• _Work required_
Your task is to copy the lines of the data below from the line holding "JUndefined => false" through the line holding "(** [s.toLowerCase()] *)", inclusive, exactly and with nothing added.

[Stored items]
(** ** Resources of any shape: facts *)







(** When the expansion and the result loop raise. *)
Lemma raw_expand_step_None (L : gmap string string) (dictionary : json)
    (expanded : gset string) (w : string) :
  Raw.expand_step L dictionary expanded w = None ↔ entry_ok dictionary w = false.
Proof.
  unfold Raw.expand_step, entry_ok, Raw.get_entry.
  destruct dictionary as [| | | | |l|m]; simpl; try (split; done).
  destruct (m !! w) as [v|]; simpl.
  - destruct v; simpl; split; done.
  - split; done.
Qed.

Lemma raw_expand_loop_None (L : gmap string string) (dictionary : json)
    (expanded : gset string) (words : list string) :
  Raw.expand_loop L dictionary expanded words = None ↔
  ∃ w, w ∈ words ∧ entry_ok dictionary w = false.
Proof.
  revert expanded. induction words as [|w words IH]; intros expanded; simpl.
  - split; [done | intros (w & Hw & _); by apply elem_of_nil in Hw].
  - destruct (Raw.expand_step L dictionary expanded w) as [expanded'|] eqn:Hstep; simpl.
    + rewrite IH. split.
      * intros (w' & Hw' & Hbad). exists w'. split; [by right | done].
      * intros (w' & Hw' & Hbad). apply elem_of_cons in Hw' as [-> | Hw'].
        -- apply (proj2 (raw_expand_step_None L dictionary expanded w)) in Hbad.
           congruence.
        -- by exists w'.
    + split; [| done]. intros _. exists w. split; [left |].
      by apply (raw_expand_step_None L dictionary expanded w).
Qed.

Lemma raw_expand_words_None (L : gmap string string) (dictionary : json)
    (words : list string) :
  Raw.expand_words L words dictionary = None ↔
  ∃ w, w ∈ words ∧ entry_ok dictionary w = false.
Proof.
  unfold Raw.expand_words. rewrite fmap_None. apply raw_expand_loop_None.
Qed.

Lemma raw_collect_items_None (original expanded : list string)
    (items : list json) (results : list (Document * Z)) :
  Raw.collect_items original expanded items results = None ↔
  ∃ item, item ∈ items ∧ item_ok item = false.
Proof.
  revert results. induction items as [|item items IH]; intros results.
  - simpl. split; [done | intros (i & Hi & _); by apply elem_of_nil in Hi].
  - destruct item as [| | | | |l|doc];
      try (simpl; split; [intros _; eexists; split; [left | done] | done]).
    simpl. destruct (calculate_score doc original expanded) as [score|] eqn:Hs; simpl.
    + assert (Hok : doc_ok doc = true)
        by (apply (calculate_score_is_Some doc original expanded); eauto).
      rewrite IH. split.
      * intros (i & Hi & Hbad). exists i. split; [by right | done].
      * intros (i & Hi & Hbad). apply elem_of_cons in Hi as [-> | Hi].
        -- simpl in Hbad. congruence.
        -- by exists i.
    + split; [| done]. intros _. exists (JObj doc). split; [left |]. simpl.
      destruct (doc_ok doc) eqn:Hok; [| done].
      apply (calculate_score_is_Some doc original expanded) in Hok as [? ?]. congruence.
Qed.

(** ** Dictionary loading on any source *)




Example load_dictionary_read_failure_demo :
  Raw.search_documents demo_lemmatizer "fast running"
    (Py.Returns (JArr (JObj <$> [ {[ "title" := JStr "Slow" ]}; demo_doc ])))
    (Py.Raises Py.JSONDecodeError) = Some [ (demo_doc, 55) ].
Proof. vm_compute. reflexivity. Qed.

==

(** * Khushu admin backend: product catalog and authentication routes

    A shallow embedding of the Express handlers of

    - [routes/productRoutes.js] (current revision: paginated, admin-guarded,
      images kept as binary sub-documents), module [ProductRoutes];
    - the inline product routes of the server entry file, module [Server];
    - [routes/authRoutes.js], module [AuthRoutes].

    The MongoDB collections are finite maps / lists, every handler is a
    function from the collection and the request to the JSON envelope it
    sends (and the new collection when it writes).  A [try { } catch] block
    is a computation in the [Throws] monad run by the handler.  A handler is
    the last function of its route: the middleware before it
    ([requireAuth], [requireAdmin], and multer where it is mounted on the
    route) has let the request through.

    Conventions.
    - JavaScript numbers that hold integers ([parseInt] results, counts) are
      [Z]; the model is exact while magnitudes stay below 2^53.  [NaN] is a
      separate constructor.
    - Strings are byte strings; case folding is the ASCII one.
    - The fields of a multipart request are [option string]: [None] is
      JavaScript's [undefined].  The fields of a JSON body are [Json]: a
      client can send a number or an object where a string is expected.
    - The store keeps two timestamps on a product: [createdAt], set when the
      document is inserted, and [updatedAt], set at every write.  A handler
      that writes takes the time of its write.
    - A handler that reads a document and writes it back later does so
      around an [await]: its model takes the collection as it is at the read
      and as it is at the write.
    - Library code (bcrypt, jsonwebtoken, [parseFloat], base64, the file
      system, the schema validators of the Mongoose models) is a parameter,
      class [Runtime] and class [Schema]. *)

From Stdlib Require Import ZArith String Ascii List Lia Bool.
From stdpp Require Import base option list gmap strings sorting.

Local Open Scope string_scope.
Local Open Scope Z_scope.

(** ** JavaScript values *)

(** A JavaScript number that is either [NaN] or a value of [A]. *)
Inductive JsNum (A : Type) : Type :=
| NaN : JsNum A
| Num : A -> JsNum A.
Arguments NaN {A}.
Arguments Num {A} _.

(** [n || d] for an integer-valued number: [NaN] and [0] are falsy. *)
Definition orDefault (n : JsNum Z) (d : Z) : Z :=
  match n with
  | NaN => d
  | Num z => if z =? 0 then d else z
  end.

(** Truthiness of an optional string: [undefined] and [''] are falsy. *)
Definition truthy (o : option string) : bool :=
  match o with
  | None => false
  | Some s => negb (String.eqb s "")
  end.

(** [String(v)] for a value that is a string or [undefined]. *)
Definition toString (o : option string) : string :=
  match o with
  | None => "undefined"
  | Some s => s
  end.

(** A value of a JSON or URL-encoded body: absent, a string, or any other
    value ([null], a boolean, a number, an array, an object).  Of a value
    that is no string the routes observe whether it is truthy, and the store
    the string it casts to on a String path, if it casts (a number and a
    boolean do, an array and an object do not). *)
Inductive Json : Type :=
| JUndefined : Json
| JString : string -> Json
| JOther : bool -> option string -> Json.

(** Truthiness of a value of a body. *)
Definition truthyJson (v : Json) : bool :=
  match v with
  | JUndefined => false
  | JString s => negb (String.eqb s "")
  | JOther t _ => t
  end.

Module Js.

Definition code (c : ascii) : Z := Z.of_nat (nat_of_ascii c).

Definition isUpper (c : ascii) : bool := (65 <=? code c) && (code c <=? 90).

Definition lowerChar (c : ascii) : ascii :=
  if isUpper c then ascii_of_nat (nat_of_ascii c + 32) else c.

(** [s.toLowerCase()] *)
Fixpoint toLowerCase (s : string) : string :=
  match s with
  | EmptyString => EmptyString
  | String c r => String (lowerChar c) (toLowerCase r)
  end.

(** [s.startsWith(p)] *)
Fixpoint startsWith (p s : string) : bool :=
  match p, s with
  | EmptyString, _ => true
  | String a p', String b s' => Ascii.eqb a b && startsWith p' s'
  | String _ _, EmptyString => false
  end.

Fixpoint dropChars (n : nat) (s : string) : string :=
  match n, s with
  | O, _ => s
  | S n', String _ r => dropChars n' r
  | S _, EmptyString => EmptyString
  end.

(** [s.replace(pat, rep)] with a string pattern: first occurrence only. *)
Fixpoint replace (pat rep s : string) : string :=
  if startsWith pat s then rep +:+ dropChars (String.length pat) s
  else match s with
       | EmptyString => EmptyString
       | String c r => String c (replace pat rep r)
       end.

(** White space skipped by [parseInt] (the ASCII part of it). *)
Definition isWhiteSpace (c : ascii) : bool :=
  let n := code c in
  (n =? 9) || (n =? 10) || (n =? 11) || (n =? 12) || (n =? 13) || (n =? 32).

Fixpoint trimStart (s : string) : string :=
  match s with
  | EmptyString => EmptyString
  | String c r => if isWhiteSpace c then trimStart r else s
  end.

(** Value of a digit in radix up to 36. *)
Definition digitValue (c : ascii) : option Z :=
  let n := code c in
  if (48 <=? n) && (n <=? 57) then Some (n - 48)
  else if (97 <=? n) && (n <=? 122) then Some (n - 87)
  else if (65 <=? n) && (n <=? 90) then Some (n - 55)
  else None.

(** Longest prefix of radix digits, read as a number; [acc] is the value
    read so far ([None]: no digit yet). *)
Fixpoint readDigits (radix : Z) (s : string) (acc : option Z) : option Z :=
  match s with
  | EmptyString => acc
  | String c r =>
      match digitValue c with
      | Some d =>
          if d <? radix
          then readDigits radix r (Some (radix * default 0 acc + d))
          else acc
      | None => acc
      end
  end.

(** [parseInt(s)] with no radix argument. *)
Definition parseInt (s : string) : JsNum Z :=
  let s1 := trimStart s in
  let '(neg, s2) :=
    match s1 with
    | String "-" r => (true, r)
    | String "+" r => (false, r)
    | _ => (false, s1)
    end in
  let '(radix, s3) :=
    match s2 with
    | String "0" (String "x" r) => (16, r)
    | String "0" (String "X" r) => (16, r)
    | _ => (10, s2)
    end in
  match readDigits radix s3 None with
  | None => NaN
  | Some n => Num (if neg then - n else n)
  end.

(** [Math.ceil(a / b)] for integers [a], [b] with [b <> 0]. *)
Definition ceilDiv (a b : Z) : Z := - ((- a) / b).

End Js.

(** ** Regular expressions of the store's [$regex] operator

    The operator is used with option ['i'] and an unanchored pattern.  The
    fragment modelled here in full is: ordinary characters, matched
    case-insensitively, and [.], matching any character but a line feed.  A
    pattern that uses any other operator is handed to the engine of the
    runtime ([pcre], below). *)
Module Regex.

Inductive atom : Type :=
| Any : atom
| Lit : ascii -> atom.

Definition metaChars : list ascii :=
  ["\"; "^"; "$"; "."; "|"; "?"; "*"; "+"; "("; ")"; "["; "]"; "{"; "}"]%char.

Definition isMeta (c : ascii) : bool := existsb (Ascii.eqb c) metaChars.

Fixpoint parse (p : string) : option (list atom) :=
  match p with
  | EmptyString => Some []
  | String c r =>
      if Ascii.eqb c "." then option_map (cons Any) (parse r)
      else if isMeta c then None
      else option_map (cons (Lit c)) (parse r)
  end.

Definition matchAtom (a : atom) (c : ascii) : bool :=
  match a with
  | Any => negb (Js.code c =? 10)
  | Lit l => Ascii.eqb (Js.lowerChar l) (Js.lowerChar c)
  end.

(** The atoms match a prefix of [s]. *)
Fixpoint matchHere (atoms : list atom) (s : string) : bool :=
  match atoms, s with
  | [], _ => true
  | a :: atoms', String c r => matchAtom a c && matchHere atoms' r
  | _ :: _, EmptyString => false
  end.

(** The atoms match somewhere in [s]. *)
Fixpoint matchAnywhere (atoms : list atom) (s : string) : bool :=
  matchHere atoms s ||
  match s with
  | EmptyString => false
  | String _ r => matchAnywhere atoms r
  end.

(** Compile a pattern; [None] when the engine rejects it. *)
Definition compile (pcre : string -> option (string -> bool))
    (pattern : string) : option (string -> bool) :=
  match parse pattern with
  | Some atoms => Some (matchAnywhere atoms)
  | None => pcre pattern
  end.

---

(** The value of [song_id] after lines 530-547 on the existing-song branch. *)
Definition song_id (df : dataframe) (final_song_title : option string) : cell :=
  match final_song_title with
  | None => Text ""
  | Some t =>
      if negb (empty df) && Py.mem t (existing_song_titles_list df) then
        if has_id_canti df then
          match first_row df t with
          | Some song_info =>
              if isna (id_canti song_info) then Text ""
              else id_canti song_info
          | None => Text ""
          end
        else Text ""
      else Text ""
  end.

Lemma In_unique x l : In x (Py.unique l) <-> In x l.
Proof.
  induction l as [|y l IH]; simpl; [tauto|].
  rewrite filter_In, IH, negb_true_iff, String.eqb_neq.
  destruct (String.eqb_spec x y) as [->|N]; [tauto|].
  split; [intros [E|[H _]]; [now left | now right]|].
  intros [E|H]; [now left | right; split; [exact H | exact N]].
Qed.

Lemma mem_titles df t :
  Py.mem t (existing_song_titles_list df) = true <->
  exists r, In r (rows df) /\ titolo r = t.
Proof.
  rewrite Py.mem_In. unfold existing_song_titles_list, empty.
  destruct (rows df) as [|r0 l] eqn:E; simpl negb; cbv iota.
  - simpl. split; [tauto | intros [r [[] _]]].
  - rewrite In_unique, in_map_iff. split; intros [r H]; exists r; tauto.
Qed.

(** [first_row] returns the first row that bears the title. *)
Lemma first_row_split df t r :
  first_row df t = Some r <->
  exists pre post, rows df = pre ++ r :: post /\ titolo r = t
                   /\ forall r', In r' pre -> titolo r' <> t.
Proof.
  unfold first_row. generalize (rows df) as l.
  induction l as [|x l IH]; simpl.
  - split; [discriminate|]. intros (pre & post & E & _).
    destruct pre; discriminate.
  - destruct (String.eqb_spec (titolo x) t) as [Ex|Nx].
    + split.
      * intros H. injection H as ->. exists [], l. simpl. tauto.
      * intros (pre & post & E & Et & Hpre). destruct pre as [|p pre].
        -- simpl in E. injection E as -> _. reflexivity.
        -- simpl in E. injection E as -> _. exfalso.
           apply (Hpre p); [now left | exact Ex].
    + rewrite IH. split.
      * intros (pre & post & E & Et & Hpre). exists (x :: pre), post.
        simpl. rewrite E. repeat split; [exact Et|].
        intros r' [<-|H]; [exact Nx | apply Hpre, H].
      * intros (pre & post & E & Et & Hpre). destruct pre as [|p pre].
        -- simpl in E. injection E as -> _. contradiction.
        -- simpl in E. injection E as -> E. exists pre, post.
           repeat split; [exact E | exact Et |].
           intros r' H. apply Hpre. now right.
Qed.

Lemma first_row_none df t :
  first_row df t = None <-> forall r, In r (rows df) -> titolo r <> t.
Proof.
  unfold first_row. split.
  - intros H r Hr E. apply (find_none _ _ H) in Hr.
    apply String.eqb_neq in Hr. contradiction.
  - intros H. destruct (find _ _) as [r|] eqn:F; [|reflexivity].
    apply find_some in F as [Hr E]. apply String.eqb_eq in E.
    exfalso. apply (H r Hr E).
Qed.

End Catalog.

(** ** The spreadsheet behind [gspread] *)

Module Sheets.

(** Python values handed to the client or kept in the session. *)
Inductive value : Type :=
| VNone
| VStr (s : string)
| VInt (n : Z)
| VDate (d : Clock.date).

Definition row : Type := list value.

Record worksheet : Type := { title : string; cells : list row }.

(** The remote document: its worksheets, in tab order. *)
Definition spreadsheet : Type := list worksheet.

• _Exercise solution_
  | JUndefined => false
  | JString s => negb (String.eqb s "")
  | JOther t _ => t
  end.

Module Js.

Definition code (c : ascii) : Z := Z.of_nat (nat_of_ascii c).

Definition isUpper (c : ascii) : bool := (65 <=? code c) && (code c <=? 90).

Definition lowerChar (c : ascii) : ascii :=
  if isUpper c then ascii_of_nat (nat_of_ascii c + 32) else c.

(** [s.toLowerCase()] *)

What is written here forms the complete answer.